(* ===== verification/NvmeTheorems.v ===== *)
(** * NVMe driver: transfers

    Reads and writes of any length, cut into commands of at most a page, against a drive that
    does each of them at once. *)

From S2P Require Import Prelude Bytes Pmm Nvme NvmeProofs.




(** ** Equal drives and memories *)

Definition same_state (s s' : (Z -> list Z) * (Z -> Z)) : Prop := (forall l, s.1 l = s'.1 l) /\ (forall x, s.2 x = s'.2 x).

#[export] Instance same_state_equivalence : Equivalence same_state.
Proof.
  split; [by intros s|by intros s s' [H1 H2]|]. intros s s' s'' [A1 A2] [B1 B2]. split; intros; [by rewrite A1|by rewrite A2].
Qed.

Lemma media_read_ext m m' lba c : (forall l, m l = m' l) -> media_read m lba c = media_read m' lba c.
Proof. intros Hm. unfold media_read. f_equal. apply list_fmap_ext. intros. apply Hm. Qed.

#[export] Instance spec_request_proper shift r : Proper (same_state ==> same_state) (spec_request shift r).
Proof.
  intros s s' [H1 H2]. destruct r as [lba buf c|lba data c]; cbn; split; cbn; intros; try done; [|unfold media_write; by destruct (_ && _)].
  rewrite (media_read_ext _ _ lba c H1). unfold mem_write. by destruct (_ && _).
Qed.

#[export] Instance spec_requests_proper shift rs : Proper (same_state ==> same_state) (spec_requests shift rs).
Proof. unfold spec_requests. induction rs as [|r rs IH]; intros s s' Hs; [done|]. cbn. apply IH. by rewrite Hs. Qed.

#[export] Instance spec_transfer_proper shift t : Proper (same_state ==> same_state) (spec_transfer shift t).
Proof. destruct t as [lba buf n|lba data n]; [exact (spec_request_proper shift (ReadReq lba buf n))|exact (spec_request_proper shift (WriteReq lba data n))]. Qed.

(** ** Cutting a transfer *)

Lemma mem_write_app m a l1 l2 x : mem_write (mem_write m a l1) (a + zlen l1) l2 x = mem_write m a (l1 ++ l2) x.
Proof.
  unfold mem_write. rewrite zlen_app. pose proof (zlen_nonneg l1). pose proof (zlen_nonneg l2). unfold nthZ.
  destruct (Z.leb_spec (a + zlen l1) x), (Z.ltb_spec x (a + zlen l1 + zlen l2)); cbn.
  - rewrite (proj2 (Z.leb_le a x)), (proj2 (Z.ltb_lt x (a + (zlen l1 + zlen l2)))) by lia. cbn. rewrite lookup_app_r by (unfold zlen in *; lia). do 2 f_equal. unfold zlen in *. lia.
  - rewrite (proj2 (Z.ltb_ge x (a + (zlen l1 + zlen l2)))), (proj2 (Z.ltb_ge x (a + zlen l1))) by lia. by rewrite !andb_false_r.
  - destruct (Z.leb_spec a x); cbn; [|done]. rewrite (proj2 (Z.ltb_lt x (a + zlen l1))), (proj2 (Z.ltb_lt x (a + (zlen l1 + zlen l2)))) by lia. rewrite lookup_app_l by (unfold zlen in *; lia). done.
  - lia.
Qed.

□ □ □

■ **TASK DESCRIPTION**: Please output the lines of the listing above that fall in the stretch from the one with "#[export] Instance spec_request_proper" through the one with "Proof. unfold spec_requests.", exactly and only those.

■ **EXERCISE RESPONSE**:
#[export] Instance spec_request_proper shift r : Proper (same_state ==> same_state) (spec_request shift r).
Proof.
  intros s s' [H1 H2]. destruct r as [lba buf c|lba data c]; cbn; split; cbn; intros; try done; [|unfold media_write; by destruct (_ && _)].
  rewrite (media_read_ext _ _ lba c H1). unfold mem_write. by destruct (_ && _).
Qed.

#[export] Instance spec_requests_proper shift rs : Proper (same_state ==> same_state) (spec_requests shift rs).
Proof. unfold spec_requests. induction rs as [|r rs IH]; intros s s' Hs; [done|]. cbn. apply IH. by rewrite Hs. Qed.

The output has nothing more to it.